Time frame: From randomization to date of distant metastasis, death, or last follow-up. Analysis occurs after all patients have been potentially followed for 4 years.
Disease-free Survival
A failure for disease-free survival is the first of the following: biochemical failure, local failure, distant metastases, or death due to any cause. The corresponding outcome time was measured from the date of randomization. Disease-free survival rates at 4 years were calculated using the Kaplan-Meier method.
Time frame: From randomization to date of progression, death, or last follow-up. Analysis occurs after all patients have been potentially followed for 4 years.
Incidence of Adverse Events
Adverse events are graded using CTCAE v3.0. The worst grade of all adverse events for each patient is counted.
Time frame: From start of treatment until the end of follow-up
The Time Interval Between Biochemical Failure and Distant Failure Respect to Testosterone Level
Biochemical failure is defined as the first of either prostate-specific antigen (PSA) failure or the initiation of salvage hormone therapy. PSA failure is defined as a rise in PSA of 2 ng/ml over the nadir PSA. Distant failure is defined as the first occurrence of distant metastasis.
Time frame: From date of biochemical failure to development of distant metastasis. Maximum follow-up was 12.9 years.

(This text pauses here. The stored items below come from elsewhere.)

(* ===== verification/Spinlock.v ===== *)
(** * Spinlocks (sync/spinlock.h)

    First the operations as one CPU executes them: acquiring a lock that is
    already taken and that nobody else will release is a [Hang].  Then the
    locks as several CPUs run them, interrupts included: a step relation whose
    steps are the atomic test-and-set, the stores and the interrupt entries,
    with mutual exclusion and the absence of self-deadlock as invariants. *)

From S2P Require Import Prelude.

(** ** Sequential view *)

(** [spinlock_t]/[irq_spinlock_t] and the interrupt flag of the CPU. *)
Record lock_state := LockState { locked : bool; irq_enabled : bool }.

Definition spinlock_acquire : M lock_state unit := λ s,
  if locked s then Hang else Ret (tt, LockState true (irq_enabled s)).

Definition spinlock_release : M lock_state unit := λ s,
  Ret (tt, LockState false (irq_enabled s)).

Definition irq_enable : M lock_state unit := modify (λ s, LockState (locked s) true).
Definition irq_disable : M lock_state unit := modify (λ s, LockState (locked s) false).
Definition is_irq_enabled : M lock_state bool := λ s, Ret (irq_enabled s, s).

Definition irq_save : M lock_state bool :=
  let* status := is_irq_enabled in
  irq_disable ;;;
  ret status.

Definition irq_restore (irq_status : bool) : M lock_state unit :=
  if irq_status then irq_enable else ret tt.

Definition irq_spinlock_acquire : M lock_state bool :=
  let* irq_state := irq_save in
  spinlock_acquire ;;;
  ret irq_state.

Definition irq_spinlock_release (irq_state : bool) : M lock_state unit :=
  spinlock_release ;;;
  irq_restore irq_state.

Lemma irq_spinlock_acquire_free i :
  irq_spinlock_acquire (LockState false i) = Ret (i, LockState true false).
Proof. done. Qed.

Lemma irq_spinlock_acquire_held i : irq_spinlock_acquire (LockState true i) = Hang.
Proof. done. Qed.

Lemma irq_spinlock_release_spec i :
  irq_spinlock_release i (LockState true false) = Ret (tt, LockState false i).
Proof. by destruct i. Qed.

(** ** Concurrent view

    Every CPU has a stack of activations, the innermost first: the running
    thread, and the interrupt handlers that preempted it.  An activation that
    uses an [irq_spinlock_t] goes through the states below. *)
Inductive pc :=
| Outside                       (* not using the lock *)
| Spinning (irq_state : bool)   (* after [irq_save], in the test-and-set loop *)
| Critical (irq_state : bool)   (* the test-and-set returned false *)
| Releasing (irq_state : bool). (* the flag is cleared, [irq_restore] is next *)

Record cpu := Cpu { irq : bool; activations : list pc }.

Record machine := Machine { flag : bool; cpus : list cpu }.

(** One step of a CPU, with the lock flag before and after it. *)
Inductive cpu_step : bool → cpu → bool → cpu → Prop :=
| step_irq_save f i st :
    cpu_step f (Cpu i (Outside :: st)) f (Cpu false (Spinning i :: st))
| step_spin i b st :
    cpu_step true (Cpu i (Spinning b :: st)) true (Cpu i (Spinning b :: st))
| step_acquire i b st :
    cpu_step false (Cpu i (Spinning b :: st)) true (Cpu i (Critical b :: st))
| step_clear f i b st :
    cpu_step f (Cpu i (Critical b :: st)) false (Cpu i (Releasing b :: st))
| step_restore f i b st :
    cpu_step f (Cpu i (Releasing b :: st)) f (Cpu (if b then true else i) (Outside :: st))
| step_interrupt f st :
    cpu_step f (Cpu true st) f (Cpu false (Outside :: st))
| step_iret f i a st :
    cpu_step f (Cpu i (Outside :: a :: st)) f (Cpu true (a :: st)).

Inductive step : machine → machine → Prop :=
| step_cpu f f' cs n c c' :
    cs !! n = Some c → cpu_step f c f' c' → step (Machine f cs) (Machine f' (<[n := c']> cs)).

(** The lock is free and every CPU runs one activation that does not use it. *)
Definition initial (m : machine) : Prop :=
  flag m = false ∧ ∀ n c, cpus m !! n = Some c → activations c = [Outside].

Inductive reachable : machine → Prop :=
| reach_init m : initial m → reachable m
| reach_step m m' : reachable m → step m m' → reachable m'.

Definition in_critical (c : cpu) : Prop :=
  ∃ b st, activations c = Critical b :: st.

(** On one CPU: only the innermost activation uses the lock, and while it does
    interrupts are off. *)
Definition cpu_ok (c : cpu) : Prop :=
  match activations c with
  | [] => False
  | Outside :: st => Forall (eq Outside) st
  | (Spinning _ | Critical _ | Releasing _) :: st => irq c = false ∧ Forall (eq Outside) st
  end.

Record machine_ok (m : machine) : Prop := {
  mo_cpu n c : cpus m !! n = Some c → cpu_ok c;
  mo_flag n c : cpus m !! n = Some c → in_critical c → flag m = true;
  mo_owner : flag m = true → ∃ n c, cpus m !! n = Some c ∧ in_critical c;
  mo_unique n n' c c' : cpus m !! n = Some c → cpus m !! n' = Some c' →
    in_critical c → in_critical c' → n = n';
}.

Lemma cpu_step_ok f c f' c' : cpu_ok c → cpu_step f c f' c' → cpu_ok c'.
Proof.
  intros Hok Hs. destruct Hs; unfold cpu_ok in *; simpl in *; try naive_solver.
  - destruct st as [|[] st]; naive_solver.
  - apply Forall_cons in Hok as [<- ?]. done.
Qed.

(** How a step moves the flag and the critical section. *)
Lemma cpu_step_flag f c f' c' :
  cpu_ok c → cpu_step f c f' c' →
  (f' = f ∧ (in_critical c ↔ in_critical c')) ∨
  (f = false ∧ f' = true ∧ ¬ in_critical c ∧ in_critical c') ∨
  (f' = false ∧ in_critical c ∧ ¬ in_critical c').
Proof.
  intros Hok Hs. unfold in_critical.
  destruct Hs; unfold cpu_ok in *; simpl in *; try (left; split; [done|naive_solver]);
    try naive_solver.
  left. split; [done|]. apply Forall_cons in Hok as [<- ?]. naive_solver.
Qed.

Lemma step_ok m m' : machine_ok m → step m m' → machine_ok m'.
Proof.
  intros [H1 H2 H3 H4] Hs. destruct Hs as [f f' cs n c c' Hn Hs]. simpl in *.
  pose proof (H1 _ _ Hn) as Hc. pose proof (cpu_step_ok _ _ _ _ Hc Hs) as Hc'.
  pose proof (lookup_lt_Some _ _ _ Hn) as Hlt.
  assert (Hother : ∀ k d, <[n := c']> cs !! k = Some d →
            (k = n ∧ d = c') ∨ (k ≠ n ∧ cs !! k = Some d)).
  { intros k d. rewrite list_lookup_insert_Some. naive_solver. }
  assert (Hself : <[n := c']> cs !! n = Some c') by (by apply list_lookup_insert_eq).
  destruct (cpu_step_flag _ _ _ _ Hc Hs) as [[-> Hiff]|[(-> & -> & Hnc & Hc2)|(-> & Hc1 & Hnc)]].
  - split; simpl.
    + intros k d [[-> ->]|[_ ?]]%Hother; eauto.
    + intros k d [[-> ->]|[_ ?]]%Hother Hd; [apply (H2 n c Hn); tauto|eauto].
    + intros Hf. destruct (H3 Hf) as (k & d & Hk & Hd). destruct (decide (k = n)) as [->|Hne].
      * exists n, c'. simplify_eq. tauto.
      * exists k, d. by rewrite list_lookup_insert_ne.
    + intros k k' d d' Hk Hk' Hd Hd'.
      apply Hother in Hk as [[-> ->]|[? Hk]], Hk' as [[-> ->]|[? Hk']]; [done|..|by eapply H4].
      * apply (H4 n k' c d'); tauto.
      * apply (H4 k n d c); tauto.
  - assert (Hno : ∀ k d, cs !! k = Some d → ¬ in_critical d).
    { intros k d Hk Hd. specialize (H2 k d Hk Hd). done. }
    split; simpl; [|done|by eauto|].
    + intros k d [[-> ->]|[_ ?]]%Hother; eauto.
    + intros k k' d d' Hk Hk' Hd Hd'.
      apply Hother in Hk as [[-> ->]|[? Hk]], Hk' as [[-> ->]|[? Hk']]; [done|..];
        exfalso; by eapply Hno.
  - assert (Hno : ∀ k d, <[n := c']> cs !! k = Some d → ¬ in_critical d).
    { intros k d [[-> ->]|[Hne Hk]]%Hother; [done|]. intros Hd. apply Hne. by eapply H4. }
    split; simpl; [|naive_solver..].
    intros k d [[-> ->]|[_ ?]]%Hother; eauto.
Qed.

Lemma initial_ok m : initial m → machine_ok m.
Proof.
  intros [Hf Hc].
  assert (Hno : ∀ n c, cpus m !! n = Some c → ¬ in_critical c).
  { intros n c Hn (b & st & E). rewrite (Hc _ _ Hn) in E. done. }
  split.
  - intros n c Hn. unfold cpu_ok. by rewrite (Hc _ _ Hn).
  - intros n c Hn Hin. by destruct (Hno n c).
  - congruence.
  - intros n n' c c' Hn _ Hin. by destruct (Hno n c).
Qed.

Lemma reachable_ok m : reachable m → machine_ok m.
Proof. induction 1; eauto using initial_ok, step_ok. Qed.

(** C9: whatever the interleaving of the CPUs and of their interrupts, at
    most one CPU is inside the critical section of an [irq_spinlock_t]; it has
    interrupts disabled there, and no activation it preempted is using the
    lock. *)
Theorem irq_spinlock_mutual_exclusion m n c :
  reachable m → cpus m !! n = Some c → in_critical c →
  flag m = true ∧ irq c = false ∧ Forall (eq Outside) (tail (activations c)) ∧
  ∀ n' c', cpus m !! n' = Some c' → in_critical c' → n' = n.
Proof.
  intros Hr Hn Hc. destruct (reachable_ok _ Hr) as [H1 H2 H3 H4].
  pose proof (H1 _ _ Hn) as Hok. split_and!; [by eauto|..|by eauto];
    destruct Hc as (b & st & E); unfold cpu_ok in Hok; rewrite E in Hok; [by destruct Hok|].
  rewrite E. apply Hok.
Qed.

Validity of PSA Endpoint as a Surrogate for Overall Survival
Prentice's operational criteria for determining whether determining whether biochemical failure (surrogate endpoint) is a suitable endpoint for overall survival (true endpoint): 1. Treatment is prognostic for true endpoint 2. Treatment is prognostic for surrogate endpoint 3. Surrogate is prognostic for true endpoint 4. The full effect of the treatment on the true endpoint is explained by the surrogate. If any of the criteria are not met, it is concluded that biochemical failure is not a suitable surrogate for overall survival. Therefore, if any of the criteria are met, the other criteria do not do not need to be evaluated.
Time frame: From randomization to last follow-up. Analysis occurs after all patients have been potentially followed for 4 years.